Recorded data

%%

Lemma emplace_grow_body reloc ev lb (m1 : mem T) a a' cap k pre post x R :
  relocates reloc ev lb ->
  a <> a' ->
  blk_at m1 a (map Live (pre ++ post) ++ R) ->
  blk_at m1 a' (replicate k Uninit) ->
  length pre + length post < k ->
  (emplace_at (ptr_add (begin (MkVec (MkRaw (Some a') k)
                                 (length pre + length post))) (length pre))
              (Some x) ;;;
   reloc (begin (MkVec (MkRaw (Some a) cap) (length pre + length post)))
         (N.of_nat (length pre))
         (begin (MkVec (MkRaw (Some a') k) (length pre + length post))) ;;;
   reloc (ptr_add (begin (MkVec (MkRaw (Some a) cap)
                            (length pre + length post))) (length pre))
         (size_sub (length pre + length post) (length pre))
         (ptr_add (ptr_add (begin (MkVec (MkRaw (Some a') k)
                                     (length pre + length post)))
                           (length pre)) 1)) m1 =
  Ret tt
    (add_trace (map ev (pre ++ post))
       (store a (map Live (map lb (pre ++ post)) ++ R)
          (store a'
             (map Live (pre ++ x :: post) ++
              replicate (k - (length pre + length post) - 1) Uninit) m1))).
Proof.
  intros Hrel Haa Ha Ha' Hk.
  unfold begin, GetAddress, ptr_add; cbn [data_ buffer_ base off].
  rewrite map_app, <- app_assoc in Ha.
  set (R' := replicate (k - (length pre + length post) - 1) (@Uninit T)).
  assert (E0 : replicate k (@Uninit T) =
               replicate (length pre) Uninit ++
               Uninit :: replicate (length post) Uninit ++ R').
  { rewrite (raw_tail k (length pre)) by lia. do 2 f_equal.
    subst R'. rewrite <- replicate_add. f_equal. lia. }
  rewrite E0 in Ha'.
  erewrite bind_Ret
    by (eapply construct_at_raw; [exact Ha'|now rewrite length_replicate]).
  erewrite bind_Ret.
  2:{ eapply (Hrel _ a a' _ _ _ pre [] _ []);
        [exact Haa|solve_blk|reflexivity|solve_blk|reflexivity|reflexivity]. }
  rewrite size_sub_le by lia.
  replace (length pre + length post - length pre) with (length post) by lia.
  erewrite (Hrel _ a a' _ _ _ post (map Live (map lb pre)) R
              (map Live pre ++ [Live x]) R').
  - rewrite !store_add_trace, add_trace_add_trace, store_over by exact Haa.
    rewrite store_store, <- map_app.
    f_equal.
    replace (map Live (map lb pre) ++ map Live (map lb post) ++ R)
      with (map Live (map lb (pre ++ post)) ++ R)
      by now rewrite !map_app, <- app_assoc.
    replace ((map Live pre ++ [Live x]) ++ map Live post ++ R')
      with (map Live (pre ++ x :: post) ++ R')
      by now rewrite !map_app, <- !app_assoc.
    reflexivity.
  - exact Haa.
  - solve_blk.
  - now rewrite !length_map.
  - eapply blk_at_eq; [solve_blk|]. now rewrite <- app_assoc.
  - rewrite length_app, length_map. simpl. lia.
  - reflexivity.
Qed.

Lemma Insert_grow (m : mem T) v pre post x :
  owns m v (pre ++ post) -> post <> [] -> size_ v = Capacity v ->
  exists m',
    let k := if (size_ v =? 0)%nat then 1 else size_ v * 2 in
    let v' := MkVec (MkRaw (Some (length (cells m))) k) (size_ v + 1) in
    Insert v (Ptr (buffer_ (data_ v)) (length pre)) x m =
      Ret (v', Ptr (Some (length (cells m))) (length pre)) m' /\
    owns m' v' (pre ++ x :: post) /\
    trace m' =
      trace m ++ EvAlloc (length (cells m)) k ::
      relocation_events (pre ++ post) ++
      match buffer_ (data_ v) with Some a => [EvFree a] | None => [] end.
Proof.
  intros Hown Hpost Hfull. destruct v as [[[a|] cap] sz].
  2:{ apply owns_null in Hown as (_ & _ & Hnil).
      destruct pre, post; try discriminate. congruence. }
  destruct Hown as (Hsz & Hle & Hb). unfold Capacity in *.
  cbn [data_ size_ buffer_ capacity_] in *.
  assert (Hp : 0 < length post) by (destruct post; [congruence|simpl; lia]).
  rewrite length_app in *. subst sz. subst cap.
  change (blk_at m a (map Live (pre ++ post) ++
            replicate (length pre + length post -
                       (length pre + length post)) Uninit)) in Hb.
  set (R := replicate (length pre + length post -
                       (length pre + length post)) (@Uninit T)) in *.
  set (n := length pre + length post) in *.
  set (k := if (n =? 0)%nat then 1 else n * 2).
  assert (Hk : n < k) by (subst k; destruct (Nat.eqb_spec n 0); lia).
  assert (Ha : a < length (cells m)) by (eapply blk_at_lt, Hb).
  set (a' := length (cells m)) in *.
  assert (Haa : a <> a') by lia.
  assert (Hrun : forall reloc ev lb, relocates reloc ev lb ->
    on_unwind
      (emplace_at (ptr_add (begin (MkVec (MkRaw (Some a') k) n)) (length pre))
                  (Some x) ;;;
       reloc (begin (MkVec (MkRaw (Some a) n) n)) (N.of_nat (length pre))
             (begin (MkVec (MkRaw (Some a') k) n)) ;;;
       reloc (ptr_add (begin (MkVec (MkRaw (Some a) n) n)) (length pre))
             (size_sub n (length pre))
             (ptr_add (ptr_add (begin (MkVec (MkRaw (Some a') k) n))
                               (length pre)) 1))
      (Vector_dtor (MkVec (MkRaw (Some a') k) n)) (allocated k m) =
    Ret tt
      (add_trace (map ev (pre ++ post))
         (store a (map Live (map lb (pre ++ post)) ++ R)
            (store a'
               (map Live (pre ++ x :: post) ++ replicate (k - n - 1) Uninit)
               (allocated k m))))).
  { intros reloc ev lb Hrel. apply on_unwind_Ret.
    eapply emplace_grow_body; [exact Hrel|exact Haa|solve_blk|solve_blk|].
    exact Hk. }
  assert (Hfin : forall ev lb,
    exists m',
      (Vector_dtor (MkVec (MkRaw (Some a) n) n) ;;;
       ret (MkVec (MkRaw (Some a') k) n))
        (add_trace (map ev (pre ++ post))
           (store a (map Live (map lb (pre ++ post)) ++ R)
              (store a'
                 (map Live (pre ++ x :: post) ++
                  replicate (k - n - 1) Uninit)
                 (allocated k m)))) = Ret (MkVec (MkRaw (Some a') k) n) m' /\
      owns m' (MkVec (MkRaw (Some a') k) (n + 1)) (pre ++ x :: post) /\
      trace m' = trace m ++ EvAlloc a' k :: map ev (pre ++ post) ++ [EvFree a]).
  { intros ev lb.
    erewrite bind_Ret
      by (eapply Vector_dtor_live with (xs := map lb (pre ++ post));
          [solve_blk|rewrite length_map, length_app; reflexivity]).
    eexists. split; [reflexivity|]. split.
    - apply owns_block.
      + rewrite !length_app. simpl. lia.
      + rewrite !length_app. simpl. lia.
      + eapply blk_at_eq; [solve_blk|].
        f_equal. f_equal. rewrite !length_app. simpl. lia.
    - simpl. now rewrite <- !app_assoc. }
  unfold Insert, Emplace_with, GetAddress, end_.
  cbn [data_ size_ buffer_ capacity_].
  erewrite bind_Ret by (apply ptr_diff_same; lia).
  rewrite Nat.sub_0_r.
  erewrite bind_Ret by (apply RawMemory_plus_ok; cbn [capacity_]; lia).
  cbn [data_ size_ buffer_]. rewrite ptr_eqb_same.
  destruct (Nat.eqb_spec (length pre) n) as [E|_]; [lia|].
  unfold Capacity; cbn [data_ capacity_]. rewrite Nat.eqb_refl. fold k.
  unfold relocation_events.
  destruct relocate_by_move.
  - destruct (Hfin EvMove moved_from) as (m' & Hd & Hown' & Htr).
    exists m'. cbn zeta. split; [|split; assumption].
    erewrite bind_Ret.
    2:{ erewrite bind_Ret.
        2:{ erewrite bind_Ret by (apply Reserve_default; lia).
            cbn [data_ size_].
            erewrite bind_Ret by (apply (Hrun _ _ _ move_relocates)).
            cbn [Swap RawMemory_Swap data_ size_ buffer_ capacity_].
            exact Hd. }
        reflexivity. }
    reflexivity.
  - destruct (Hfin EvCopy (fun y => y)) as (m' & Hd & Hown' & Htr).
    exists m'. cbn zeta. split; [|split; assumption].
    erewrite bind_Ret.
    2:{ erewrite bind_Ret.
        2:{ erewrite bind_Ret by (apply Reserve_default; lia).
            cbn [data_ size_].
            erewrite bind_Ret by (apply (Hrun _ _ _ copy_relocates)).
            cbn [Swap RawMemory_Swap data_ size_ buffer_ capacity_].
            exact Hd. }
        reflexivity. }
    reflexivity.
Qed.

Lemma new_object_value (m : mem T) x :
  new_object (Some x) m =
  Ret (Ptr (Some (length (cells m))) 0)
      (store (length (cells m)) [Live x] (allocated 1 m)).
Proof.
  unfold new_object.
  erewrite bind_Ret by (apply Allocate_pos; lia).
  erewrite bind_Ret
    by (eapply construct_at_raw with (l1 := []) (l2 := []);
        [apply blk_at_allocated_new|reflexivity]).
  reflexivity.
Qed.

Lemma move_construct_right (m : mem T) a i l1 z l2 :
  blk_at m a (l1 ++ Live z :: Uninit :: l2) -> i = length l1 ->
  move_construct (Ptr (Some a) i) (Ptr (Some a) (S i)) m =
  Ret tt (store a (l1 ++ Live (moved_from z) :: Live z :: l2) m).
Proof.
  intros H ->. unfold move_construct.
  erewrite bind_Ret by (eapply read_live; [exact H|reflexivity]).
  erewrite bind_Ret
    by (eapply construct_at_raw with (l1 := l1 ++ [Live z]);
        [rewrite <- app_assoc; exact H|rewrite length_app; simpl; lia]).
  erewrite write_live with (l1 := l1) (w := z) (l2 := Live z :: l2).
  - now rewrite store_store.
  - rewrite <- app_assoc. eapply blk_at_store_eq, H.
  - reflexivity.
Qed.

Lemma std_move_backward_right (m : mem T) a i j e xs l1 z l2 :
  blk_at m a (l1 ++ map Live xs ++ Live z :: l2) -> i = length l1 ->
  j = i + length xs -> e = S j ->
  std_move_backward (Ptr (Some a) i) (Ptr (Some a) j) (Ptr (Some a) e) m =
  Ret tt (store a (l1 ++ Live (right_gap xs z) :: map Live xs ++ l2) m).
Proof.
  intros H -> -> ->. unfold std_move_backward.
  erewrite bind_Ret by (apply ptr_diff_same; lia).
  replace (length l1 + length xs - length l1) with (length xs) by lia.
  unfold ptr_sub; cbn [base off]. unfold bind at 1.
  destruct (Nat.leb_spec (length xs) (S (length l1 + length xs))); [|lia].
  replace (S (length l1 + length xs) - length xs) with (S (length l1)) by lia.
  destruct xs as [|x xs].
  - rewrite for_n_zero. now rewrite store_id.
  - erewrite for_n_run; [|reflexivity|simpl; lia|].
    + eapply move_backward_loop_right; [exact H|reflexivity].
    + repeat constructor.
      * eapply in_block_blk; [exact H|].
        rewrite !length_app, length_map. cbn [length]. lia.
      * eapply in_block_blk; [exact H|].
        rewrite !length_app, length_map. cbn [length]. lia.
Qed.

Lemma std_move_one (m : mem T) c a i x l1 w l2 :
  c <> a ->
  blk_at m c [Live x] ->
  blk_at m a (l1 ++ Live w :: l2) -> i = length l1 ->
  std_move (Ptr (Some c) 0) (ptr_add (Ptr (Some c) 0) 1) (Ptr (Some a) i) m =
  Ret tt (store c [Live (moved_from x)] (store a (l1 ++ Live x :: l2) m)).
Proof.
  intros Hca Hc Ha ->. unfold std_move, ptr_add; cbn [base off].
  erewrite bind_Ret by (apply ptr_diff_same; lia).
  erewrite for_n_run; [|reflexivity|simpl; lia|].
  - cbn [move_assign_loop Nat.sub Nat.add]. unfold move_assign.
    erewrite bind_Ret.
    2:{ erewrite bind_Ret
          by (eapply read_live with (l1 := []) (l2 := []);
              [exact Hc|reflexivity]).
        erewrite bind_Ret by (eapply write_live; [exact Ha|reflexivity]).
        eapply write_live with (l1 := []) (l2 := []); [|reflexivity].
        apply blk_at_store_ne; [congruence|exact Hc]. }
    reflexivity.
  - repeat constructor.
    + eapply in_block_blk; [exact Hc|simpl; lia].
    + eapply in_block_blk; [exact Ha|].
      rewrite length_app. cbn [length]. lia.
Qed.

%%
%%

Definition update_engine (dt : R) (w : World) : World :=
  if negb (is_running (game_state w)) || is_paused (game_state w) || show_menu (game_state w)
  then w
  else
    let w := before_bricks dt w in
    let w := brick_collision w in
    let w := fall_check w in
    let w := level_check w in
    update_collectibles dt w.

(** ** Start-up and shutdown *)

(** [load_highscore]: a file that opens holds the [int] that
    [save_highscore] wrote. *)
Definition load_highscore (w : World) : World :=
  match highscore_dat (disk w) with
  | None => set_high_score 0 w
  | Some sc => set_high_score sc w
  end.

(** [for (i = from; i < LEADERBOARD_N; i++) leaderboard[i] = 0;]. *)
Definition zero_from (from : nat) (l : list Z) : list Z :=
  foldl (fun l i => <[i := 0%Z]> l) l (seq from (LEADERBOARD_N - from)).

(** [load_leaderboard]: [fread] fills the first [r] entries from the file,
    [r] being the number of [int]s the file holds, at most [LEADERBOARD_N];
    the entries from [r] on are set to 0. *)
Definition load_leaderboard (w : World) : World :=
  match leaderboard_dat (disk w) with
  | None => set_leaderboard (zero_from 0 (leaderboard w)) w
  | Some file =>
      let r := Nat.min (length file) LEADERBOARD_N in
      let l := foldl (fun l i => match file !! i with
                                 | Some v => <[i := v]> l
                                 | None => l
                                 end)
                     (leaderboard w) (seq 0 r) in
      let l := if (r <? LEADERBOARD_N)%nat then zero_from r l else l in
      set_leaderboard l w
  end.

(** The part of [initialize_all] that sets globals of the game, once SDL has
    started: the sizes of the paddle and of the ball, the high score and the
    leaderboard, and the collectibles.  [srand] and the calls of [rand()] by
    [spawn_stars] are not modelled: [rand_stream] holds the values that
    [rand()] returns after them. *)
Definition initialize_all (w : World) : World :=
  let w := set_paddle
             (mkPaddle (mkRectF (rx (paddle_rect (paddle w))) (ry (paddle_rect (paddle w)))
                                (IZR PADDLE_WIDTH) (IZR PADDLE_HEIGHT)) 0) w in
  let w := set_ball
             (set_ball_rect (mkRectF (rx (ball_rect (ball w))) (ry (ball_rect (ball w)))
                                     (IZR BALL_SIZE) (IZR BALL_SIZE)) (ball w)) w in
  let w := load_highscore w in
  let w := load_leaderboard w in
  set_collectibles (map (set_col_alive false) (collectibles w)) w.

%%

Exercise instructions: An exact copy of the lines above, from the one containing "Lemma Insert_grow (m" down to the one containing "cbn [data_ size_ buffer_ capacity_] in *." and including both, is the whole answer; retype it and nothing else.

Answer for the task:
Lemma Insert_grow (m : mem T) v pre post x :
  owns m v (pre ++ post) -> post <> [] -> size_ v = Capacity v ->
  exists m',
    let k := if (size_ v =? 0)%nat then 1 else size_ v * 2 in
    let v' := MkVec (MkRaw (Some (length (cells m))) k) (size_ v + 1) in
    Insert v (Ptr (buffer_ (data_ v)) (length pre)) x m =
      Ret (v', Ptr (Some (length (cells m))) (length pre)) m' /\
    owns m' v' (pre ++ x :: post) /\
    trace m' =
      trace m ++ EvAlloc (length (cells m)) k ::
      relocation_events (pre ++ post) ++
      match buffer_ (data_ v) with Some a => [EvFree a] | None => [] end.
Proof.
  intros Hown Hpost Hfull. destruct v as [[[a|] cap] sz].
  2:{ apply owns_null in Hown as (_ & _ & Hnil).
      destruct pre, post; try discriminate. congruence. }
  destruct Hown as (Hsz & Hle & Hb). unfold Capacity in *.
  cbn [data_ size_ buffer_ capacity_] in *.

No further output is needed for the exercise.